Abstract
Hypoallergenic wheat flour was produced by polished-graded method using a rice polishing machine. Eight fractions (C1–C8) of polished-graded wheat flours were obtained step wise from the outer layer of whole wheat grains by 10% of the total weight, and the distribution of allergenic protein in each fraction was determined. The salt-soluble (albumin/globulin), salt-insoluble (glutenin) and alcohol-soluble (gliadin) proteins obtained from the polished-graded wheat flours were tested for the allergen assay with immunodetection using the sera of wheat allergenic patients. Immunoblotting results confirmed that the innermost fraction (C8) contained a smaller amount of allergenic proteins. Albumin/globulin groups in all fractions (C1–C8) showed different IgE-reactivity patterns, the 60–75 kDa proteins appeared in all of fraction flours. It was higher in C3–C5 fractions. Fractions C3 and C4 contained higher amount of specific wheat allergenic protein including 60–75, 35, 22, and < 20 kDa. IgE-antibody also bound to glutenin (25–37 kDa), especially in C3 and C4, but the binding proteins showed quite faint bands. Gliadin was found in all fractions of wheat flour. We propose that polishing is an appropriate method to obtain hypoallergenic wheat flours, and the fraction C8 may be possible to be consumed by people suffering from wheat allergy.
INTRODUCTION
Wheat is one of the foods which are the most commonly responsible for allergic reactions in children and adults. The occurrence of wheat allergy is increasing in recent years. This phenomenon becomes a serious problem globally, since wheat is the most predominantly consumed crop in the world.
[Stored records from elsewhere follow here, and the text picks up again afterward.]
Lemma store_keeps_insertion_order_witness :
  exists vars',
    cmd_local (Some "BAR") (Some "1") sample_shell
    = Continue (set_localVars vars' sample_shell)
    /\ map name vars' = ["FOO"; "BAR"].
Proof.
  destruct (store_keeps_insertion_order "BAR" sample_shell) as (_ & New & _).
  destruct (New "1") as (vars' & Run & Names).
  - discriminate.
  - reflexivity.
  - vm_compute. lia.
  - exists vars'. split; [exact Run | exact Names].
Defined.

(** X19: [set_local_var], which nothing calls, would do what [cmd_local]
    does for a name and a non-empty value of at most
    [MAX_LINE_LENGTH - 1] characters each; on the empty value the two
    differ: [set_local_var] binds the name to the empty string where
    [cmd_local] removes it. *)
Theorem set_local_var_agrees_with_local (n v : string) (s : Shell) :
  (String.length n <= MAX_LINE_LENGTH - 1)%nat ->
  (String.length v <= MAX_LINE_LENGTH - 1)%nat ->
  (v <> "" ->
   exists vars',
     set_local_var n v (localVars s) = Some vars'
     /\ cmd_local (Some n) (Some v) s = Continue (set_localVars vars' s))
  /\ (forall found,
         find_local (localVars s) n = Some found ->
         exists vars',
           set_local_var n "" (localVars s) = Some vars'
           /\ local_value vars' n = Some ""
           /\ cmd_local (Some n) (Some "") s
              = Continue (set_localVars (remove_at found (localVars s)) s)).
Proof.
  intros Ln Lv.
  assert (Ln' : (String.length n <? MAX_LINE_LENGTH)%nat = true).
  { apply Nat.ltb_lt. unfold MAX_LINE_LENGTH in *. lia. }
  assert (Lv' : (String.length v <? MAX_LINE_LENGTH)%nat = true).
  { apply Nat.ltb_lt. unfold MAX_LINE_LENGTH in *. lia. }
  assert (Cut : forall x, (String.length x <= MAX_LINE_LENGTH - 1)%nat ->
                          strncpy MAX_LINE_LENGTH x = strncpy (MAX_LINE_LENGTH - 1) x).
  { intros x Lx. rewrite !strncpy_short; [reflexivity | exact Lx |].
    unfold MAX_LINE_LENGTH in *. lia. }
  split.
  - intros Nv. unfold set_local_var, cmd_local.
    replace (is_null (Some v) || str_is (Some v) "") with false
      by (symmetry; cbn [is_null str_is orb]; apply String.eqb_neq; exact Nv).
    destruct (find_local (localVars s) n) as [found|].
    + rewrite Lv'. eexists. split; [reflexivity|]. rewrite (Cut v Lv). reflexivity.
    + unfold localVarCount. destruct (length (localVars s) <? MAX_LOCAL_VARS)%nat.
      * rewrite Ln', Lv'. cbn [andb]. eexists. split; [reflexivity|].
        rewrite (Cut v Lv), (Cut n Ln). reflexivity.
      * eexists. split; [reflexivity|]. destruct s; reflexivity.
  - intros found F. unfold set_local_var, cmd_local. rewrite F.
    cbn [is_null str_is orb String.eqb String.length Nat.ltb Nat.leb].
    eexists. split; [reflexivity|]. split; [|reflexivity].
    destruct (find_local_split _ _ _ F) as (pre & x & post & E & L & Nx & Fresh).
    rewrite E. subst found. rewrite update_value_at_middle.
    rewrite local_value_app. apply local_value_none in Fresh. rewrite Fresh.
    rewrite local_value_cons. cbn [name value]. rewrite Nx, String.eqb_refl.
    reflexivity.
Qed.

Lemma set_local_var_agrees_witness :
  exists vars',
    set_local_var "FOO" "baz" (localVars sample_shell) = Some vars'
    /\ cmd_local (Some "FOO") (Some "baz") sample_shell
       = Continue (set_localVars vars' sample_shell).
Proof.
  destruct (set_local_var_agrees_with_local "FOO" "baz" sample_shell)
    as [Agree _].
  - vm_compute. lia.
  - vm_compute. lia.
  - apply Agree. discriminate.
Defined.

End StoreOrder.

(** ** Each built-in changes its own part of the state *)

Section Frames.

Variable os : OS.

Lemma recall_on_recorded_ring (n : nat) (k : Z) (s s' : Shell) :
  forallb recallable (history (sh_history s)) = true ->
  execute_history_command (parse_and_execute os n) k s = Continue s' ->
  exists evs, s' = emit evs s.
Proof.
  intros Rec Run.
  destruct ((k <? 1) || (k >? current_history_count (sh_history s))) eqn:Out.
  - unfold execute_history_command in Run. rewrite Out in Run.
    inversion Run. eexists. reflexivity.
  - apply orb_false_elim in Out. destruct Out as [O1 O2].
    apply Z.ltb_ge in O1. rewrite Z.gtb_ltb in O2. apply Z.ltb_ge in O2.
    assert (R : 1 <= k <= current_history_count (sh_history s)) by lia.
    assert (Rk : recallable (history_at (sh_history s)
                               (current_history_count (sh_history s) - k)) = true).
    { rewrite forallb_forall in Rec. apply Rec. apply history_at_in. exact R. }
    destruct n as [|m].
    + unfold execute_history_command in Run.
      replace ((k <? 1) || (k >? current_history_count (sh_history s)))
        with false in Run
        by (symmetry; apply orb_false_intro;
            [apply Z.ltb_ge; lia | rewrite Z.gtb_ltb; apply Z.ltb_ge; lia]).
      discriminate Run.
    + pose proof (recall_of_recorded os m k s R Rk) as H.
      rewrite Run in H. exact H.
Qed.

Lemma built_in_command_frame (n : nat) (argv : list string) (s s' : Shell) :
  forallb recallable (history (sh_history s)) = true ->
  built_in_command os (parse_and_execute os n) argv s = Continue s' ->
  (arg 0 argv <> Some "cd" -> cwd s' = cwd s)
  /\ (arg 0 argv <> Some "export" -> environ s' = environ s)
  /\ (arg 0 argv <> Some "local" -> localVars s' = localVars s)
  /\ (arg 0 argv <> Some "history" -> sh_history s' = sh_history s).
Proof.
  intros Rec. unfold built_in_command.
  destruct (arg 0 argv) as [a0|]; [|discriminate].
  assert (Same : forall evs, Continue (emit evs s) = Continue s' ->
                 (Some a0 <> Some "cd" -> cwd s' = cwd s)
                 /\ (Some a0 <> Some "export" -> environ s' = environ s)
                 /\ (Some a0 <> Some "local" -> localVars s' = localVars s)
                 /\ (Some a0 <> Some "history" -> sh_history s' = sh_history s)).
  { intros evs E. inversion E. repeat split; reflexivity. }
  assert (Same0 : Continue s = Continue s' ->
                 (Some a0 <> Some "cd" -> cwd s' = cwd s)
                 /\ (Some a0 <> Some "export" -> environ s' = environ s)
                 /\ (Some a0 <> Some "local" -> localVars s' = localVars s)
                 /\ (Some a0 <> Some "history" -> sh_history s' = sh_history s)).
  { intros E. inversion E. repeat split; reflexivity. }
  destruct (String.eqb_spec a0 "exit") as [->|_].
  { unfold cmd_exit. destruct (negb _); [apply Same | discriminate]. }
  destruct (String.eqb_spec a0 "cd") as [->|_].
  { unfold cmd_cd. destruct (arg 1 argv) as [p|]; [|apply Same].
    destruct (os_chdir os (cwd s) p); [|apply Same].
    intros E. inversion E. repeat split; try reflexivity. intros C. congruence. }
  destruct (String.eqb_spec a0 "history") as [->|_].
  { unfold cmd_history_control.
    assert (Recall : forall k,
               execute_history_command (parse_and_execute os n) k s = Continue s' ->
               (Some "history" <> Some "cd" -> cwd s' = cwd s)
               /\ (Some "history" <> Some "export" -> environ s' = environ s)
               /\ (Some "history" <> Some "local" -> localVars s' = localVars s)
               /\ (Some "history" <> Some "history" -> sh_history s' = sh_history s)).
    { intros k E. destruct (recall_on_recorded_ring n k s s' Rec E) as [evs Ev].
      subst s'. repeat split; reflexivity. }
    destruct (arg 1 argv) as [a1|]; [|apply Same].
    destruct (arg 2 argv) as [a2|]; [|apply Recall].
    destruct (a1 =? "set")%string; [|apply Recall].
    destruct (set_history_size os (trace s) (atoi a2) (sh_history s)) as [h printed].
    intros E. inversion E. repeat split; try reflexivity. intros C. congruence. }
  destruct (String.eqb_spec a0 "export") as [->|_]; cbn [andb].
  { destruct (negb (is_null (arg 1 argv)));
      [|destruct (String.eqb_spec "export" "local") as [C|_]; [discriminate C|];
        cbn [andb]; change ("export" =? "vars")%string with false; exact Same0].
    destruct (arg 1 argv) as [a1|]; [|exact Same0].
    destruct (split_assignment a1) as [nm v]. unfold cmd_export.
    destruct nm as [nm|]; [|apply Same].
    destruct (is_null v || str_is v "").
    - destruct (unsetenv nm (environ s)); [|apply Same].
      intros E. inversion E. repeat split; try reflexivity. intros C. congruence.
    - destruct v as [val|]; [|exact Same0].
      destruct (setenv nm val (environ s)); [|apply Same].
      intros E. inversion E. repeat split; try reflexivity. intros C. congruence. }
  destruct (String.eqb_spec a0 "local") as [->|_]; cbn [andb].
  { destruct (negb (is_null (arg 1 argv)));
      [|change ("local" =? "vars")%string with false; exact Same0].
    destruct (arg 1 argv) as [a1|]; [|exact Same0].
    destruct (split_assignment a1) as [nm v]. unfold cmd_local.
    assert (Store : forall vars, Continue (set_localVars vars s) = Continue s' ->
                 (Some "local" <> Some "cd" -> cwd s' = cwd s)
                 /\ (Some "local" <> Some "export" -> environ s' = environ s)
                 /\ (Some "local" <> Some "local" -> localVars s' = localVars s)
                 /\ (Some "local" <> Some "history" -> sh_history s' = sh_history s)).
    { intros vars E. inversion E. repeat split; try reflexivity. intros C. congruence. }
    destruct (is_null v || str_is v "").
    - destruct nm as [nm|].
      + destruct (find_local (localVars s) nm); [apply Store | exact Same0].
      + destruct (localVars s); [exact Same0 | discriminate].
    - destruct nm as [nm|]; [|discriminate]. destruct v as [val|]; [|discriminate].
      destruct (find_local (localVars s) nm); [apply Store|].
      destruct (localVarCount s <? MAX_LOCAL_VARS)%nat; [apply Store | exact Same0]. }
  destruct (a0 =? "vars")%string; [apply Same | exact Same0].
Qed.

(** X20: on a ring of recorded lines a line that returns has changed only
    what its command is for.  With [a0] the first token [process_input]
    finds: the working directory is as before unless [a0] is [cd], the
    environment unless [a0] is [export], the variable store unless [a0] is
    [local]; a line that starts with a built-in leaves the ring and its
    flags as they were unless [a0] is [history]; and a line that does not
    start with a built-in changes none of the directory, the environment
    and the store. *)
Theorem commands_change_only_their_own_part (fuel : nat) (line : string)
    (s s' : Shell) :
  forallb recallable (history (sh_history s)) = true ->
  parse_and_execute os fuel line s = Continue s' ->
  (arg 0 (fst (process_input (strip_newline line) false)) <> Some "cd" ->
   cwd s' = cwd s)
  /\ (arg 0 (fst (process_input (strip_newline line) false)) <> Some "export" ->
      environ s' = environ s)
  /\ (arg 0 (fst (process_input (strip_newline line) false)) <> Some "local" ->
      localVars s' = localVars s)
  /\ (builtin_line line = true ->
      arg 0 (fst (process_input (strip_newline line) false)) <> Some "history" ->
      sh_history s' = sh_history s)
  /\ (builtin_line line = false ->
      cwd s' = cwd s /\ environ s' = environ s /\ localVars s' = localVars s).
Proof.
  intros Rec Run.
  destruct fuel as [|n]; [discriminate Run|].
  rewrite parse_and_execute_step in Run.
  destruct (string_dec line "") as [->|NE]; [discriminate Run|].
  destruct (first_token (strip_newline line)) as [t|] eqn:FT.
  2:{ pose proof (parse_and_execute_no_token os (parse_and_execute os n) line s FT) as H.
      rewrite Run in H. destruct H. }
  destruct (isBuiltInCommand t) eqn:BI.
  - assert (B : builtin_line line = true).
    { unfold builtin_line. rewrite FT. exact BI. }
    rewrite (parse_and_execute_builtin os _ line t s NE FT BI) in Run.
    destruct (negb (t =? "history")%string || _).
    + destruct (built_in_command_frame n _ s s' Rec Run) as (C & E & L & H).
      split; [exact C|]. split; [exact E|]. split; [exact L|].
      split; [intros _; exact H|].
      intros B'. rewrite B in B'. discriminate B'.
    + inversion Run.
      split; [reflexivity|]. split; [reflexivity|]. split; [reflexivity|].
      split; [reflexivity|].
      intros B'. rewrite B in B'. discriminate B'.
  - assert (B : builtin_line line = false).
    { unfold builtin_line. rewrite FT. exact BI. }
    rewrite (parse_and_execute_external os _ line t s NE FT BI) in Run.
    pose proof (dispatch_external_frame os (strip_newline line) s) as Fr.
    destruct (dispatch_external os (strip_newline line) s) as [s1 | st s1 | | ];
      cbn [bind] in Run; try discriminate Run.
    destruct Fr as [evs E1]. subst s1.
    destruct (add_to_history _ _) as [h|]; [|discriminate Run].
    inversion Run.
    split; [reflexivity|]. split; [reflexivity|]. split; [reflexivity|].
    split; [|intros _; repeat split; reflexivity].
    intros B'. rewrite B in B'. discriminate B'.
Qed.

End Frames.

Lemma commands_change_only_their_own_part_witness :
  exists s',
    parse_and_execute friendly_os 1 "local BAR=1" sample_shell = Continue s'
    /\ cwd s' = cwd sample_shell
    /\ environ s' = environ sample_shell
    /\ sh_history s' = sh_history sample_shell.
Proof.
  destruct (parse_and_execute friendly_os 1 "local BAR=1" sample_shell)
    as [s'| | | ] eqn:E; try (vm_compute in E; discriminate E).
  exists s'. split; [reflexivity|].
  destruct (commands_change_only_their_own_part friendly_os 1 "local BAR=1"
              sample_shell s' eq_refl E) as (C & V & _ & H & _).
  split; [|split].
  - apply C. vm_compute. discriminate.
  - apply V. vm_compute. discriminate.
  - apply H; [reflexivity|]. vm_compute. discriminate.
Defined.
Generally, wheat-associated allergy represents the allergic reaction suffered by people who consume various wheat products. The major symptoms are eczema and urticaria that occur shortly after wheat products have been eaten, normally conducing in skin eruption and itching, followed by a severe eruption unless the patients stop eating wheat products.[Citation1,Citation2] Thus, the patients' quality of life (QOL) is significantly affected in developed countries where the custom of consuming wheat products is continued. Therefore, the application of pseudocereal as amaranth grain flour is recommended for breadmaking.[Citation3]
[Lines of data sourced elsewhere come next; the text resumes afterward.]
Lemma Insert_Erase_Release_restores_witness :
  exists w1 w2 w3,
    Insert "B" "b" 1 cached_one = Ok (3%positive, w1) /\
    Erase "B" w1 = Ok (tt, w2) /\
    Release (Some 3%positive) w2 = Ok (tt, w3) /\
    objs (mem w3) = objs (mem cached_one) /\
    this w3 = this cached_one.
Proof.
  destruct (Insert_Erase_Release_restores cached_one "B" "b" 1)
    as (w1 & w2 & w3 & Hi & He & Hr & _ & Ho & Ht).
  - apply (bool_decide_unpack _). vm_compute. exact I.
  - vm_compute. reflexivity.
  - vm_compute. discriminate.
  - exists w1, w2, w3. repeat split; assumption.
Defined.

Lemma Lookup_Release_front_restores_witness :
  exists w1,
    Lookup "A" cached_one = Ok (Some 1%positive, w1) /\
    Release (Some 1%positive) w1 = Ok (tt, cached_one).
Proof.
  destruct (Lookup_Release_front_restores cached_one "A" 2%positive 1%positive
              (mkHandle "A" "a" 1 1) [])
    as (w1 & Hl & _ & _ & Hr).
  - vm_compute. reflexivity.
  - vm_compute. reflexivity.
  - vm_compute. reflexivity.
  - simpl. lia.
  - vm_compute. reflexivity.
  - exists w1. split; [exact Hl|exact Hr].
Defined.

Lemma Lookup_front_repeatable_witness :
  exists w',
    run (replicate 3 (OLookup "A")) cached_one = Ok (replicate 3 (Some 1%positive), w') /\
    objs (mem w') !! 1%positive = Some (mkHandle "A" "a" 4 1).
Proof.
  destruct (Lookup_front_repeatable 3 cached_one "A" 2%positive 1%positive
              (mkHandle "A" "a" 1 1) [])
    as (w' & Hr & _ & _ & Ho & _).
  - vm_compute. reflexivity.
  - vm_compute. reflexivity.
  - vm_compute. reflexivity.
  - simpl. lia.
  - vm_compute. reflexivity.
  - exists w'. split; [exact Hr|exact Ho].
Defined.

Lemma Destroy_releases_every_entry_witness :
  exists w', Destroy cached_two = Ok (tt, w') /\ objs (mem w') = ∅ /\ usage_ (this w') = 0.
Proof.
  destruct (Destroy_releases_every_entry cached_two) as (w' & Hd & _ & _ & _ & Hall).
  - apply (bool_decide_unpack _). vm_compute. exact I.
  - exists w'. split; [exact Hd|]. apply Hall.
    apply (bool_decide_unpack
             (map_Forall (fun q h => q ∈ (lru_ (this cached_two)).*2 /\ refs h = 1)
                         (objs (mem cached_two)))).
    vm_compute. exact I.
Defined.

Lemma Destroy_after_Prune_undefined_witness :
  exists w', Prune cached_one = Ok (tt, w') /\ Destroy w' = UB.
Proof.
  apply (Destroy_after_Prune_undefined cached_one).
  - apply (bool_decide_unpack _). vm_compute. exact I.
  - exists (2%positive, 1%positive), (mkHandle "A" "a" 1 1).
    split; [vm_compute; left|]. split; vm_compute; reflexivity.
Defined.

Lemma Prune_spares_pinned_witness :
  Prune held_one = Ok (tt, held_one).
Proof.
  destruct (Prune_spares_pinned held_one) as (w' & Hp & _ & _ & Hsame & _).
  - apply (bool_decide_unpack _). vm_compute. exact I.
  - rewrite Hp. f_equal. f_equal. apply Hsame.
    intros n h Hn Hh. vm_compute in Hn. apply list_elem_of_singleton in Hn. subst n.
    vm_compute in Hh. injection Hh as <-. discriminate.
Defined.

Lemma Debug_reads_only_witness :
  Debug cached_one =
  Ok (debug_header (this cached_one) ++ debug_line (mkHandle "A" "a" 1 1), cached_one).
Proof.
  destruct (proj1 (Debug_reads_only cached_one)) as (hs & Hhs & Hd).
  - apply (bool_decide_unpack _). vm_compute. exact I.
  - rewrite Hd. vm_compute in Hhs.
    apply Forall2_cons_inv_l in Hhs as (h & hs' & Hh & Hnil & ->).
    apply Forall2_nil_inv_l in Hnil as ->. injection Hh as <-.
    vm_compute. reflexivity.
Defined.

Lemma evict_loop_terminates_witness :
  evict_loop 5 cached_two = evict_loop 2 cached_two.
Proof.
  apply (proj1 (evict_loop_terminates 5 cached_two ltac:(vm_compute; lia))).
Defined.

Lemma set_capacity_enforced_by_Insert_witness :
  exists w',
    Insert "B" "b" 1 (mkWorld (mem cached_one) (set_capacity 0 (this cached_one)))
      = Ok (3%positive, w') /\
    (usage_ (this w') <= 0 \/ lru_ (this w') = []).
Proof.
  destruct (set_capacity_enforced_by_Insert cached_one 0 "B" "b" 1)
    as (_ & _ & _ & w' & Hi & _ & _ & Hu).
  - apply (bool_decide_unpack _). vm_compute. exact I.
  - vm_compute. reflexivity.
  - exists w'. split; [exact Hi|exact Hu].
Defined.

Lemma constructed_cache_needs_capacity_witness :
  exists w',
    Insert "A" "a" 1 (mkWorld (mkHeap ∅ 1%positive) LRUCache_new) = Ok (1%positive, w') /\
    Lookup "A" w' = Ok (None, w').
Proof.
  destruct (proj1 (constructed_cache_needs_capacity "A" "a" 1 2 ltac:(unfold SIZE_MOD; lia)))
    as (w' & Hi & _ & _ & _ & Hl).
  exists w'. split; [exact Hi|exact Hl].
Defined.

Lemma Shared_Prune_every_shard_witness :
  exists r',
    SharedLRUCache.Prune router_cached_one = Ok (tt, r') /\
    objs (SharedLRUCache.smem r') !! 1%positive = None.
Proof.
  exists (exec_shared SharedLRUCache.Prune router_cached_one).
  split; [vm_compute; reflexivity|].
  destruct (Shared_Prune_every_shard router_cached_one
              (exec_shared SharedLRUCache.Prune router_cached_one))
    as (_ & _ & _ & Hdel).
  - vm_compute. reflexivity.
  - intros s Hs. apply (bool_decide_unpack _).
    revert s Hs. apply Forall_forall. apply (bool_decide_unpack _). vm_compute. exact I.
  - apply (Hdel 1%nat (mkCache 1 2 [(2%positive, 1%positive)] {["A" := 2%positive]})
             (2%positive, 1%positive) (mkHandle "A" "a" 1 1)).
    + lia.
    + vm_compute. reflexivity.
    + left.
    + vm_compute. reflexivity.
    + reflexivity.
Defined.

Lemma Shared_Insert_LookUp_Release_witness :
  exists r1 r2 r3,
    SharedLRUCache.Insert length_hash "A" "a" 1 router = Ok (1%positive, r1) /\
    SharedLRUCache.LookUp length_hash "A" r1 = Ok (Some 1%positive, r2) /\
    SharedLRUCache.Release length_hash (Some 1%positive) r2 = Ok (tt, r3).
Proof.
  destruct (Shared_Insert_LookUp_Release length_hash router "A" "a" 1
              (set_capacity 2 LRUCache_new))
    as (r1 & r2 & r3 & s1 & Hi & Hl & Hr & _).
  - vm_compute. reflexivity.
  - vm_compute. reflexivity.
  - vm_compute. discriminate.
  - exists r1, r2, r3. repeat split; assumption.
Defined.

Lemma init_total_capacity_witness :
  100 <= total_capacity (SharedLRUCache.init (Key:=string) 100) < 116.
Proof.
  apply (init_total_capacity (Key:=string) 100). unfold SIZE_MOD. lia.
Defined.

Lemma Shared_Debug_reads_only_witness :
  exists out, SharedLRUCache.Debug router_cached_one = Ok (out, router_cached_one).
Proof.
  destruct (Shared_Debug_reads_only router_cached_one) as (outs & _ & Hd).
  - vm_compute. reflexivity.
  - intros s Hs. revert s Hs. apply Forall_forall.
    apply (bool_decide_unpack _). vm_compute. exact I.
  - eexists. exact Hd.
Defined.

Lemma shards_do_not_interfere_witness :
  shards_apart length_hash router_cached_one /\
  objs (SharedLRUCache.smem
          (exec_shared (SharedLRUCache.Insert length_hash "BB" "b" 1) router_cached_one))
    !! 1%positive = Some (mkHandle "A" "a" 1 1).
Proof.
  destruct (shards_do_not_interfere (Value:=string) length_hash 32) as [Hinit Hcalls].
  destruct (Hcalls router Hinit) as (Hins & _).
  destruct (Hins "A" "a" 1 1%positive
              (exec_shared (SharedLRUCache.Insert length_hash "A" "a" 1) router)
              ltac:(vm_compute; reflexivity)) as [Hap1 _].
  destruct (Hcalls _ Hap1) as (_ & _ & _ & Hrel).
  destruct (Hrel 1%positive (mkHandle "A" "a" 2 1) tt router_cached_one
              ltac:(vm_compute; reflexivity) ltac:(vm_compute; reflexivity)) as [Hap2 _].
  split; [exact Hap2|].
  destruct (Hcalls _ Hap2) as (Hins2 & _).
  destruct (Hins2 "BB" "b" 1 3%positive
              (exec_shared (SharedLRUCache.Insert length_hash "BB" "b" 1) router_cached_one)
              ltac:(vm_compute; reflexivity)) as [_ Hkept].
  destruct (Hkept 1%nat (mkCache 1 2 [(2%positive, 1%positive)] {["A" := 2%positive]}))
    as [_ Hh].
  - vm_compute. discriminate.
  - vm_compute. reflexivity.
  - apply (Hh 1%positive (mkHandle "A" "a" 1 1)); [vm_compute; left|vm_compute; reflexivity].
Defined.

End FurtherInstances.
A relationship between protein solubility and various clinical manifestations of wheat allergy has been suggested. According to their solubility, wheat proteins are classified into three fractions: salt-soluble (albumin and globulin), salt-insoluble (glutenin), and alcohol soluble (gliadin).[Citation4] Tsubaki et al.[Citation5] reported that a major wheat allergen occurs with a salt-soluble fraction. Salt-soluble proteins are absorbed in the respiratory tract and therefore suggested to elicit IgE-mediated allergic reactions.[Citation6] On the other hand, Watanabe et al.[Citation7] found that most patients with wheat allergy were sensitive to low molecular weight glutenin, which may be resistant to digestion during passage through the stomach and small intestine. These observations indicate that various wheat proteins are allergenic. Therefore, more specific information on their nature and distribution is needed for the prevention of wheat allergy. Eventually, development of hypoallergenic wheat products can improve QOL for allergic patients.
To eliminate allergenic proteins, several food-processing techniques[Citation8] have been applied to wheat products. It has been reported that the proteinaceous allergen of wheat flour was hydrolyzed and decomposed by digestion with cellulase and actinase.[Citation7,Citation9] In addition, Kobayashi et al.[Citation10] reported that the Japanese soy sauce did not contain the allergenic wheat proteins, and the protease induced by microorganisms in the stage of fermentation of soy sauce degraded the major allergenic wheat proteins.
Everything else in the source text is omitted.